Several engineering challenges accompany the insertion of the immersion fluid in a production tool, one of the most
important being the confinement of a relatively small amount of liquid to the under-lens region. The semiconductor
industry demands high throughput, leading to relatively large wafer scan velocities and accelerations. These result in
large viscous and inertial forces on the three-phase contact line between the liquid, air, and substrate. If the fluid
dynamic forces exceed the resisting surface tension force then residual liquid is deposited onto the substrate that has
passed beneath the lens. Liquid deposition is undesirable; as the droplets evaporate they will deposit impurities on the
substrate. In an immersion lithography tool, these impurities may be transmitted to the printed pattern as defects.

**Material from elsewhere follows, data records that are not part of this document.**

(** The session [RecoverSessionFromStaging] rebuilds around a file whose sidecar
    is in order. *)
Lemma recover_session_reliable m q ino i st now :
  outcomes (disk m) = [] -> sessions m !! q = None ->
  data (disk m) !! SP m q = Some ino -> inodes (disk m) !! ino = Some i ->
  (readPathMetadataState (disk m) (pathMetadataPath (SP m q))).2 = inl st ->
  p_OriginalPath st = q -> p_StagedFilePath st = SP m q ->
  exists w, let a := fresh (dom (heap m)) in
    RecoverSessionFromStaging m q now = (set_sessions <[q := a]> (put a w m), inl a) /\
    w_File w = Some ino /\ w_Size w = len (content i) /\ w_Dirty w = true /\ w_RefCount w = 0.
Proof.
  intros Hrel Hs Hino Hi Hr Ho Hsp. unfold RecoverSessionFromStaging, stat_data.
  rewrite os_try_reliable, Hino, Hi, set_disk_same, Hs by done.
  unfold NewWriteSession, open_or_create. rewrite os_try_reliable, Hino, os_try_reliable by done.
  unfold EnsurePathMetadata. rewrite (read_reliable (disk m)), Hr by done.
  rewrite decide_True by done. rewrite (read_reliable (disk m)), Hr by done.
  eexists. simpl. rewrite set_disk_same. split; [reflexivity|]. by destruct (p_Attributes st).
Qed.
(* ===== verification/StagingDurability.v ===== *)
(** * Bytes reported as stable survive a power loss

    From the flush a client waits for ([CommitPath]) to the restart that finds
    the file again ([NewStagingManager]), across the loss of everything the disk
    had not been told to keep. *)
From S2P Require Import Prelude GoPath StagingTypes Disk DirtyIndex PathState Session.
From S2P Require Import SessionSafety StagingManager StagingPressure StagingRecovery.

Module Durability.
Import Disk PathState Session Staging Recovery.
Import SessionSafety(staged).

(** ** Power loss *)

(** What may be found after a power loss: under each name one of the entries it
    may have kept, and a file whose bytes were all flushed unchanged. *)
Record power_loss (d d' : Disk) : Prop := mkLoss {
  pl_outcomes : outcomes d' = [];
  pl_data : forall name, data d' !! name ∈ data_outcomes d name;
  pl_sidecars : forall name, exists o, o ∈ sidecar_outcomes d name /\
    sidecars d' !! name = (fun st => mkSidecar st true) <$> o;
  pl_bytes : forall i, flushed d !! i = Some (bytes_at d i) ->
    exists t, inodes d' !! i = Some (mkInode (bytes_at d i) t);
  pl_tombstones : tombstone_files d' = tombstone_files d;
  pl_conflicts : conflict_files d' = conflict_files d
}.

A substantial effort was undertaken relative to the experimental investigation of the static and dynamic contact angle
under conditions that are consistent with immersion lithography. A semi-empirical model is described here in order to
predict the velocity at which liquid loss occurs. This model is based on fluid physics and correlated to measurements of
the dynamic and static contact angles. The model describes two regimes, an inertial and a capillary regime, that are
characterized by two distinct liquid loss processes. The semi-empirical model provides the semiconductor industry with
a useful predictive tool for reducing defects associated with film pulling.